Au commencement, le monde. Un jardin de fougère où se cacher. Comme on dessine du doigt le contour des feuillages sur le papier peint. Tout est docile encore. Mes orteils dessinent sur le sol des traces d'eau éphémères. J'arpente, je sais, je me méfie des feuilles coupantes. Les traces rouges, boursouflées qu'elles laisseront sur ma peau. J'ai rêvé un jour d'être une danseuse. Tu ne me crois pas, tu rigoles. J'étais si vive alors, légère. Je regardais le sable couler entre mes doigts, je léchais le chocolat aux pourtours de mes lèvres. Les fourmis affairées, ordonnées, défilantes battaient la mesure du temps à un rythme tranquille. Au commencement, le monde était en été. Il s'étalait, dolent, nous nous réfugions à l'ombre, contemplant le soleil de loin, sa chaleur écrasante. Nous étions là. Il n'y avait rien d'autre à faire que d'être là.
Après ça se complique.
Je te dirai aussi comment on rangeait les ciseaux dans le tiroir. Comment on retient sa respiration. A la volette. On enfile ses patins à roulette, on les resserre avant et on s'en va, on danse. Au commencement, on danse. On sait même s'arrêter avec le frein dessous. On rêve de la vie autre, de ce qui est à venir. On sait déjà ce qui échappe.

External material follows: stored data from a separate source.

(** The request the other side reads. *)
Definition as_read (r : Request) : Request :=
  mkRequest (method r) (path r) (query r)
    (match Request.header_value r (lit "host") with Some host => [(lit "host", host)] | None => [] end
     ++ carried (headers r)) (body r).

Lemma length_agrees_as_read r : length_agrees (as_read r) = length_agrees r.
Proof.
  unfold length_agrees, Request.header_value at 1. cbn [as_read headers body].
  assert (forall host, find (match host with Some host => [(lit "host", host)] | None => [] end
            ++ carried (headers r)) (lit "content-length") = Request.header_value r (lit "content-length")) as ->.
  { intros host. transitivity (find (carried (headers r)) (lit "content-length")); [by destruct host|].
    by rewrite find_carried. }
  done.
Qed.

Lemma request_fields_checked `{Percent} scheme r limit :
  ordinary (headers r) -> list_size (request_fields scheme r) <= limit ->
  check (request_fields scheme r) limit = Ok tt.
Proof.
  intros Ho Hl. unfold check. destruct (Z.ltb_spec limit (list_size (request_fields scheme r))); [lia|].
  transitivity (check_names (carried (headers r)) false).
  - unfold request_fields. by destruct (Request.header_value r (lit "host")).
  - apply check_regular, carried_names, Ho.
Qed.
(* ===== verification/H2Invariant.v ===== *)
(** What holds of a connection whatever its peer sends: an invariant closed
    under the few ways the code changes a connection is kept by every one of
    its operations. *)

From Stdlib Require Import String.
From S2P Require Import Prelude Errors Wire HpackInteger HpackTable Hpack H2Frame H2Settings H2Stream H2Message H2Connection H2Receive H2Send.

Module Invariant.
Import Conn Receive.

(** ** One stream *)

Definition stream_ok (s : Stream.t) : Prop :=
  Window.left (Stream.send s) <= MAX_STREAM_ID
  /\ 0 <= Window.left (Stream.receive s) <= MAX_STREAM_ID
  /\ len (Stream.body s) <= MAX_BODY.

(** What may become of a stream: it stays in its bounds, and once closed it
    stays closed. *)
Definition evolves (s s' : Stream.t) : Prop :=
  (stream_ok s -> stream_ok s') /\ (Stream.state s = Closed -> Stream.state s' = Closed).

#[global] Instance evolves_preorder : PreOrder evolves.
Proof.
  split; [by intros s; split|]. intros s1 s2 s3 [H1 H2] [H3 H4]. split; auto.
Qed.

Lemma evolves_state s s1 x :
  evolves s s1 -> (Stream.state s1 = Closed -> x = Closed) -> evolves s (Stream.set_state x s1).
Proof. intros [H1 H2] Hx. split; cbn; auto. Qed.

Lemma evolves_reset s s1 x : evolves s s1 -> evolves s (Stream.set_reset x s1).
Proof. by intros [H1 H2]. Qed.
Lemma evolves_head s s1 x : evolves s s1 -> evolves s (Stream.set_head x s1).
Proof. by intros [H1 H2]. Qed.

Lemma evolves_body s s1 x : evolves s s1 -> len x <= MAX_BODY -> evolves s (Stream.set_body x s1).
Proof. intros [H1 H2] Hx. split; [|done]. intros Hs. by destruct (H1 Hs) as (? & ? & _). Qed.

Lemma ended_remotely_closed x : x = Closed -> State.ended_remotely x = Closed.
Proof. by intros ->. Qed.
Lemma ended_locally_closed x : x = Closed -> State.ended_locally x = Closed.
Proof. by intros ->. Qed.

(** A window of a stream moved by [take] or [grant]. *)
Definition moves (f : Window.t -> result Violation Window.t) : Prop :=
  forall w w', f w = Ok w' ->
    (Window.left w <= MAX_STREAM_ID -> Window.left w' <= MAX_STREAM_ID)
    /\ (0 <= Window.left w -> 0 <= Window.left w').

Lemma moves_take n : 0 <= n -> moves (fun w => Window.take w n).
Proof.
  unfold moves, Window.take. intros Hn w w' H. case_test; [discriminate|]. apply Ok_inj in H as <-.
  cbn. apply Z.ltb_ge in Heqb. unfold Window.I64_MAX in *. lia.
Qed.

Lemma moves_grant n : 0 <= n -> moves (fun w => Window.grant w n).
Proof. intros Hn w w' H. apply Window.grant_ok in H. lia. Qed.

Lemma evolves_receive s f :
  moves f -> keeps (evolves s) (on_window Stream.receive Stream.set_receive f).
Proof.
  intros Hf s1 [H1 H2]. unfold on_window. destruct (f (Stream.receive s1)) as [w|v] eqn:Hw; [|done].
  apply Hf in Hw as [Hw1 Hw2]. split; [|done]. intros Hs. destruct (H1 Hs) as (? & [? ?] & ?).
  unfold stream_ok. cbn. auto.
Qed.
(* ===== verification/H2Transfer.v ===== *)
(** What one connection sends, another reads: a header block over [HEADERS]
    and [CONTINUATION], compressed on one side and decoded on the other. *)

From Stdlib Require Import String.
From S2P Require Import Prelude Errors Wire HpackInteger HpackTable Hpack H2Frame H2Settings H2Stream H2Message H2Connection H2Receive H2Send H2Invariant H2Safety.

Module Transfer.
Import Conn Receive Invariant.

(** ** What is written *)

(** Every write to come succeeds. *)
Definition writable (c : t) : Prop := refusals (io c) = [].

(** What has been written, and what is held to be. *)
Definition sent (c : t) : bytes := outgoing (io c) ++ default [] (held c).

(** All a connection keeps but its two ends, and the count of its stalls. *)
Definition core (c : t) : t := set_io (mkWire [] [] []) (set_held None (set_stalls 0 c)).

(** [c'] is [c] after writing [bs]: nothing else is changed, nothing read. *)
Record wrote (bs : bytes) (c c' : t) : Prop := {
  wrote_sent : sent c' = sent c ++ bs;
  wrote_core : core c' = core c;
  wrote_writable : writable c';
  wrote_incoming : incoming (io c') = incoming (io c);
  wrote_held : is_Some (held c) <-> is_Some (held c');
}.

(** What holds nothing back holds nothing back after. *)
Lemma unheld c c' : (is_Some (held c) <-> is_Some (held c')) -> held c = None -> held c' = None.
Proof. intros H. rewrite !eq_None_not_Some. by rewrite H. Qed.

Lemma wrote_nothing c : writable c -> wrote [] c c.
Proof. intros H. split; try done. by rewrite app_nil_r. Qed.

Lemma wrote_trans a b c1 c2 c3 : wrote a c1 c2 -> wrote b c2 c3 -> wrote (a ++ b) c1 c3.
Proof.
  intros [H1 H2 H3 H4 H5] [H6 H7 H8 H9 H10]. split; try congruence; [|by rewrite H5].
  rewrite H6, H1. by rewrite (assoc_L (++)).
Qed.

Lemma wrote_same {A} (get : t -> A) bs c c' :
  (forall c, get (core c) = get c) -> wrote bs c c' -> get c' = get c.
Proof. intros Hg [_ H _ _ _]. by rewrite <- (Hg c'), H, Hg. Qed.

(** A change to a connection that leaves its two ends alone. *)
Definition inner (F : t -> t) : Prop :=
  forall c, io (F c) = io c /\ held (F c) = held c /\ core (F c) = F (core c).

Lemma wrote_inner F bs c c' : inner F -> wrote bs c c' -> wrote bs (F c) (F c').
Proof.
  intros HF [H1 H2 H3 H4 H5]. destruct (HF c) as (I1 & I2 & I3). destruct (HF c') as (J1 & J2 & J3).
  split; unfold sent, writable in *; rewrite ?I1, ?I2, ?J1, ?J2; try done. by rewrite I3, J3, H2.
Qed.

Lemma wrote_under F a b c1 c2 c3 : inner F -> wrote a c1 c2 -> wrote b (F c2) c3 -> wrote (a ++ b) (F c1) c3.
Proof. intros HF H1 H2. exact (wrote_trans _ _ _ _ _ (wrote_inner F _ _ _ HF H1) H2). Qed.

Lemma inner_compose F G : inner F -> inner G -> inner (fun c => F (G c)).
Proof.
  intros HF HG c. destruct (HG c) as (I1 & I2 & I3). destruct (HF (G c)) as (J1 & J2 & J3).
  rewrite J1, J2, J3, I3. done.
Qed.

Lemma emit_wrote f c : writable c -> exists c', emit f c = (Ok tt, c') /\ wrote (H2.encode f) c c'.
Proof.
  unfold writable. intros Hw. unfold emit. destruct (held c) as [h|] eqn:Hh.
  - eexists. split; [done|]. split; cbn; try done.
    unfold sent. cbn. rewrite Hh. cbn. by rewrite (assoc_L (++)).
  - destruct (H2.encode f) as [|b bs] eqn:He; [done|].
    unfold on_io, mthen, H2.write, flushing, mmap_err. rewrite He. cbn [write_all].
    unfold flush, asked. rewrite Hw. cbn [map_err incoming outgoing refusals].
    eexists. split; [done|]. split; cbn; try done.
    unfold sent. cbn. rewrite Hh. cbn. by rewrite !app_nil_r.
Qed.

(** [c] when [id] is ended on this side. *)
Definition ended (id : Z) (c : t) : t :=
  set_streams (alter (fun s => Stream.set_state (State.ended_locally (Stream.state s)) s) id (streams c)) c.

(** [c] when [n] octets have been sent on [id]. *)
Definition less (n : Z) (w : Window.t) : Window.t := Window.mkWindow (Window.left w - n).
Definition spent (id n : Z) (c : t) : t :=
  set_send (less n (send c))
    (set_streams (alter (fun s => Stream.set_send (less n (Stream.send s)) s) id (streams c)) c).

Lemma inner_encoder e : inner (set_encoder e). Proof. by intros []. Qed.
Lemma inner_ended id : inner (ended id). Proof. by intros []. Qed.
Lemma inner_spent id n : inner (spent id n). Proof. by intros []. Qed.
Lemma inner_receive w : inner (set_receive w). Proof. by intros []. Qed.
Lemma inner_streams m : inner (set_streams m). Proof. by intros []. Qed.

Lemma less_less a b w : less b (less a w) = less (a + b) w.
Proof. unfold less. cbn. f_equal. lia. Qed.

Lemma spent_spent id a b c : spent id b (spent id a c) = spent id (a + b) c.
Proof.
  unfold spent, set_send, set_streams. cbn. rewrite less_less, alter_alter_eq. f_equal.
  apply alter_ext. intros s _. cbn. by rewrite less_less.
Qed.

Lemma less_nothing w : less 0 w = w.
Proof. destruct w. unfold less. cbn. f_equal. lia. Qed.

Lemma spent_nothing id c : spent id 0 c = c.
Proof.
  unfold spent. rewrite less_nothing.
  rewrite alter_id by (intros s _; rewrite less_nothing; by destruct s). by destruct c.
Qed.

(** What [end_locally] does, the stream there or not. *)
Lemma ended_there id c : end_locally id c = (Ok tt, ended id c).
Proof.
  unfold end_locally, update_stream, on_stream, ended. destruct (streams c !! id) as [s|] eqn:Hs.
  - unfold mset. by rewrite (alter_alt_Some _ _ _ _ Hs).
  - unfold mret. rewrite alter_id' by done. by destruct c.
Qed.

(** The frames of a header block. *)
Fixpoint block_frames (id : Z) (end_ : bool) (kind : Kind) (first : bool) (pieces : list bytes) : list frame :=
  let ended := if first && end_ then END_STREAM else 0 in
  match pieces with
  | [] => if first then [mkFrame kind (Z.lor END_HEADERS ended) id []] else []
  | piece :: pieces =>
      mkFrame kind (Z.lor (match pieces with [] => END_HEADERS | _ => 0 end) ended) id piece
      :: block_frames id end_ Continuation false pieces
  end.

Definition wire_of (fs : list frame) : bytes := concat (map H2.encode fs).

Lemma send_pieces_wrote id e pieces : forall kind first c, writable c ->
  exists c', send_pieces id e kind first pieces c = (Ok tt, c')
    /\ wrote (wire_of (block_frames id e kind first pieces)) c c'.
Proof.
  induction pieces as [|piece pieces IH]; intros kind first c Hw; cbn [send_pieces block_frames].
  - destruct first; [|by eauto using wrote_nothing].
    unfold wire_of. cbn [map concat]. rewrite app_nil_r. by apply emit_wrote.
  - unfold wire_of. cbn [map concat]. unfold mthen.
    destruct (emit_wrote (mkFrame kind (Z.lor (match pieces with [] => END_HEADERS | _ => 0 end)
      (if first && e then END_STREAM else 0)) id piece) c Hw) as (c1 & -> & H1).
    destruct (IH Continuation false c1 (wrote_writable _ _ _ H1)) as (c2 & H2 & H3).
    exists c2. split; [exact H2 | by eapply wrote_trans].
Qed.

Lemma chunks_from_concat most : (0 < most)%nat -> forall fuel l, (length l <= fuel)%nat ->
  concat (chunks_from fuel most l) = l /\ Forall (fun p => (length p <= most)%nat) (chunks_from fuel most l).
Proof.
  intros Hm. induction fuel as [|fuel IH]; intros l Hl.
  - destruct l; [by split | cbn in Hl; lia].
  - destruct l as [|b l]; [by split|]. cbn [chunks_from concat].
    destruct (IH (drop most (b :: l))) as [Hc Hf]; [rewrite length_drop; cbn [length] in *; lia|].
    rewrite Hc, take_drop. split; [done|]. constructor; [rewrite length_take; lia | done].
Qed.

Lemma chunks_concat most l : (0 < most)%nat ->
  concat (chunks most l) = l /\ Forall (fun p => (length p <= most)%nat) (chunks most l).
Proof. intros Hm. by apply chunks_from_concat. Qed.

(** ** What is read *)

(** [n] frames pumped, each of them handled. *)
Fixpoint pumps (n : nat) : M t NetError bool :=
  match n with
  | O => mret true
  | S n => more <~ pump ;; if more : bool then pumps n else mret false
  end.

Definition ready_to_read (c : t) : Prop := local c = Settings.ours /\ settings_seen c = true.

(** A frame a connection may be sent. *)
Definition sendable (f : frame) : Prop :=
  KindCode.of_code (KindCode.code (kind f)) = kind f
  /\ 0 <= stream f <= MAX_STREAM_ID /\ len (payload f) <= 16384.

(** [c] when [w] is what is left of its wire: what came before is read,
    nothing is written. *)
Definition read_up_to (w : Wire) (k : bytes) (c : t) : Prop :=
  carrying w k /\ outgoing w = outgoing (io c) /\ refusals w = refusals (io c).

Lemma pump_any f k c :
  local c = Settings.ours -> sendable f -> carrying (io c) (H2.encode f ++ k) ->
  exists w, pump c = answer f (set_io w c) /\ read_up_to w k c.
Proof.
  intros Hl (Hkk & Hs & Hlen) Hc.
  assert (len (payload f) < 2 ^ 24) as H24 by lia.
  destruct (H2.read_encoded 16384 f k (io c) H24 Hc) as [Hread _]. destruct (Hread Hlen) as (w & Hr & Hk' & Ho & Hrf).
  exists w. split; [|done]. unfold pump, read_frame, on_io. rewrite Hl.
  change (Settings.max_frame_size Settings.ours) with 16384. rewrite Hr, Hkk, H2.mask_small by done. by destruct f.
Qed.

Lemma pump_frame f k c :
  ready_to_read c -> sendable f -> carrying (io c) (H2.encode f ++ k) ->
  exists w, pump c = answer f (set_io w c) /\ read_up_to w k c.
Proof. intros [Hl _]. by apply pump_any. Qed.

(** What [answer] makes of what handling a frame came to. *)
Definition settle (m : M t Breach unit) : M t NetError bool := fun c =>
  match m c with
  | (Ok _, c) => (Ok true, c)
  | (Err (OnConnection violation), c) => fail violation c
  | (Err (OnStream id violation), c) => (reset id (v_code violation) ;;; mret true) c
  end.

Lemma pumps_one c : pumps 1 c = pump c.
Proof. cbn [pumps]. unfold mthen, mret. destruct (pump c) as [[[|]|e] c']; done. Qed.

Lemma pumps_next n c c1 : pump c = (Ok true, c1) -> pumps (S n) c = pumps n c1.
Proof. intros H. cbn [pumps]. unfold mthen. by rewrite H. Qed.
(* ===== verification/H2Client.v ===== *)
(** The asking side of HTTP/2 ([src/http2/client.rs]): one request after
    another, each on a new odd stream, its answer read back whole. *)

From Stdlib Require Import String.
From S2P Require Import Prelude Errors Wire HpackTable Hpack H2Frame H2Settings H2Stream Http H2Message H2Preface H2Connection H2Receive H2Send.

Module Client.
Import Conn Receive.

Record t : Type := mkClient { connection : Conn.t; scheme : bytes; next : Z }.

Definition on_connection {E A} (m : M Conn.t E A) : M t E A := fun s =>
  let '(r, c) := m (connection s) in (r, mkClient c (scheme s) (next s)).

Definition handshake (io : Wire) (scheme : bytes) : result NetError t :=
  let? connection := start io true in Ok (mkClient connection scheme 1).

Definition went_away (last : Z) (code : ErrorCode) : NetError :=
  mkNetError (lit "the server went away (" ++ ErrCode.debug code ++ lit ") after stream " ++ dec last
    ++ lit "; the request was not sent") (Some ConnectionAborted).
Definition used_up : NetError := NetErr.new (lit "the connection has used every stream it has").
Definition closed_early : NetError :=
  NetErr.new (lit "the connection closed before the answer ended").
Definition stream_lost : NetError := NetErr.new (lit "the stream was lost").
Definition no_head : NetError := NetErr.new (lit "the answer ended without a head").

Definition remove_stream (id : Z) : M Conn.t NetError unit :=
  mset (fun c => set_streams (delete id (streams c)) c).

(** One turn of the loop that reads the answer. *)
Definition answer_turn (id : Z) (_ : unit) : M Conn.t NetError (unit + unit) :=
  c <~ mget ;;
  match streams c !! id with
  | Some stream =>
      if negb (Stream.finished stream) then
        more <~ pump ;;
        if more : bool then mret (inl tt) else remove_stream id ;;; mfail closed_early
      else mret (inr tt)
  | None => mret (inr tt)
  end.

Section client.
Context `{Percent}.

(** What [send] sends of a request, and the answer it waits for. *)
Definition send_request (id : Z) (scheme : bytes) (request : Request) : M Conn.t NetError unit :=
  let bodiless := bool_decide (body request = []) in
  send_headers id (Message.request_fields scheme request) bodiless ;;;
  (if negb bodiless then Send.send_data id (body request) true else mret tt).

Definition read_answer (id : Z) : M Conn.t NetError Response :=
  loop (answer_turn id) Send.pending_io closed_early tt ;;;
  c <~ mget ;;
  stream <~ mlift (ok_or (streams c !! id) stream_lost) ;;
  remove_stream id ;;;
  match Stream.reset stream with
  | Some code => mfail (refused id code)
  | None =>
      head <~ mlift (ok_or (Stream.head stream) no_head) ;;
      mlift (map_err NetError_of (Message.response_of head (Stream.body stream) (Stream.trailers stream)))
  end.

Definition send (request : Request) : M t NetError Response := fun s =>
  match goaway (connection s) with
  | Some (last, code) => (Err (went_away last code), s)
  | None =>
      let id := next s in
      if MAX_STREAM_ID <? id then (Err used_up, s)
      else
        on_connection
          (mset (open id) ;;;
           together (send_request id (scheme s) request) ;;;
           read_answer id)
          (mkClient (connection s) (scheme s) (id + 2))
  end.

(** [u64::to_be_bytes] of the next stream. *)
Definition ping : M t NetError unit := fun s =>
  on_connection (Send.ping ([0; 0; 0; 0] ++ be_bytes32 (next s))) s.

Definition going_away (s : t) : bool := bool_decide (is_Some (goaway (connection s))).

Definition close (s : t) : Conn.t := snd (Conn.go_away NoError [] (connection s)).

Definition exchange (io : Wire) (scheme : bytes) (request : Request) : result NetError (Response * Conn.t) :=
  let? client := handshake io scheme in
  let '(response, client) := send request client in
  let? response := response in Ok (response, close client).

End client.
End Client.
(** ** What the server writes *)

(** A server that may send [r] on [id] at once, however its client answers. *)
Record replying (id : Z) (r : Response) (c : t) : Prop := {
  rep_ok : ok false c;
  rep_send : may_send (len (r_body r)) id c;
  rep_frame : Settings.max_frame_size (remote c) <= 16384;
}.

Definition bodiless (r : Response) : bool := bool_decide (r_body r = []).
Definition trailing (r : Response) : bool := bool_decide (Message.carried (trailers r) = []).

(** The octets of an answer, its blocks compressed by [enc] and its body, where
    it has one, as [w]. *)
Definition answer_with (id : Z) (most : nat) (enc : Encoder.t) (r : Response) (w : bytes) : bytes :=
  let '(blk, enc1) := Encoder.encode enc (Message.response_fields r) in
  wire_of (block_frames id (bodiless r && trailing r) Headers true (chunks most blk))
  ++ (if bodiless r then [] else w)
  ++ (if trailing r then []
      else wire_of (block_frames id true Headers true
             (chunks most (Encoder.encode enc1 (Message.carried (trailers r))).1))).

(** Its body cut to the frame size, the windows open to all of it. *)
Definition answer_wire (id : Z) (most : nat) (enc : Encoder.t) (r : Response) : bytes :=
  answer_with id most enc r (wire_of (data_frames id (trailing r) (chunks most (r_body r)))).

Definition answer_encoder (enc : Encoder.t) (r : Response) : Encoder.t :=
  let '(_, enc1) := Encoder.encode enc (Message.response_fields r) in
  if trailing r then enc1 else (Encoder.encode enc1 (Message.carried (trailers r))).2.

Lemma answer_sent id r c :
  replying id r c ->
  exists c', Server.send_answer id r c = (Ok tt, c')
    /\ wrote (answer_wire id (Z.to_nat (Settings.max_frame_size (remote c))) (encoder c) r)
         (ended id (spent id (len (r_body r)) (set_encoder (answer_encoder (encoder c) r) c))) c'.
Proof.
  intros [Hok Hms Hm]. unfold Server.send_answer. fold (bodiless r) (trailing r). unfold answer_wire, answer_with, answer_encoder.
  set (most := Z.to_nat (Settings.max_frame_size (remote c))).
  pose proof (headers_wrote c id (Message.response_fields r) (bodiless r && trailing r) (ms_writable _ _ _ Hms)) as Hh. fold most in Hh.
  destruct (Encoder.encode (encoder c) (Message.response_fields r)) as [blk e1].
  destruct Hh as (c1 & H1 & H2). unfold mthen at 1. rewrite H1.
  set (n := len (r_body r)).
  assert (exists c2, (if negb (bodiless r) then Send.send_data id (r_body r) (trailing r) else mret tt) c1 = (Ok tt, c2)
    /\ wrote (wire_of (block_frames id (bodiless r && trailing r) Headers true (chunks most blk))
              ++ (if bodiless r then [] else wire_of (data_frames id (trailing r) (chunks most (r_body r)))))
         (if trailing r then ended id (spent id n (set_encoder e1 c)) else spent id n (set_encoder e1 c)) c2)
    as (c2 & H7 & H8).
  { unfold bodiless in *. case_bool_decide as Hb; cbn [negb andb] in *.
    - exists c1. split; [done|]. unfold n. by rewrite Hb, len_nil, spent_nothing, app_nil_r.
    - pose proof (Exchange.may_send_encoder _ _ _ _ _ _ H2 Hms) as Hms1.
      pose proof (keeps_run _ _ _ _ _ (keeps_send_headers _ _ _ (ok_stable false) id (Message.response_fields r) false) Hok H1) as Hok1.
      destruct (send_data_wrote false id (trailing r) (r_body r) c1 Hok1 Hms1) as (c2 & Hd & Hw).
      exists c2. split; [done|]. rewrite (wrote_same remote _ _ _ ltac:(done) H2) in Hw. change (remote (set_encoder e1 c)) with (remote c) in Hw.
      fold most n in Hw. destruct (trailing r).
      + exact (wrote_under _ _ _ _ _ _ (inner_compose _ _ (inner_ended id) (inner_spent id n)) H2 Hw).
      + exact (wrote_under _ _ _ _ _ _ (inner_spent id n) H2 Hw). }
  unfold mthen. rewrite H7, (assoc_L (++)). destruct (trailing r) eqn:Ht; cbn [negb].
  - exists c2. rewrite app_nil_r. done.
  - pose proof (headers_wrote c2 id (Message.carried (trailers r)) true ltac:(apply H8)) as Hh.
    rewrite (wrote_same encoder _ _ _ ltac:(done) H8), (wrote_same remote _ _ _ ltac:(done) H8) in Hh.
    change (encoder (spent id n (set_encoder e1 c))) with e1 in Hh. change (remote (spent id n (set_encoder e1 c))) with (remote c) in Hh.
    fold most in Hh. destruct (Encoder.encode e1 (Message.carried (trailers r))) as [b2 e2].
    destruct Hh as (c3 & H11 & H12). exists c3. rewrite H11. split; [done|].
    exact (wrote_under _ _ _ _ _ _ (inner_compose _ _ (inner_ended id) (inner_encoder e2)) H8 H12).
Qed.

Au commencement, on cherche les bras de sa mère. On ne sait plus. A la volette. On va en courant vers son père. Au commencement  il y a les mots qui passent et qui rassurent. Au commencement, le monde invente, il promet.
On glisse nos pieds dans les chaussures en plastique pour mieux marcher dans la rivière. On demande un sandwich au jambon, on écarte nos cheveux de la figure, on rit. On garde la trace solaire. Les fragments. Au commencement, le monde. Ce qui subsiste en nous. Quelques éclats. Et la vie souterraine.
Un vélo rouge, une trace de rouille sur le portail noir, un tuyau d'arrosage au sol, une balle de tennis qu'on fait rebondir contre le mur du garage en chantant, les dessins sur la bouche d'égout. Pont-A-Mousson. Une soeur qui crie pour sa poupée perdue. Les doigts qui modèlent la terre et la brillance des émaux. Les livres retournés sur la table du jardin.
Au commencement le monde, le ciel ouvert, les rituels. Les choses sont ordonnées et vastes. Le ciel si sûr. Tout se défaira pourtant. Les missels sont recouverts d'une reliure en plastique prune qui s'effiloche sous les ongles. La langue dit autre chose que ce qu'elle dit.
Au commencement le monde, sur un oranger.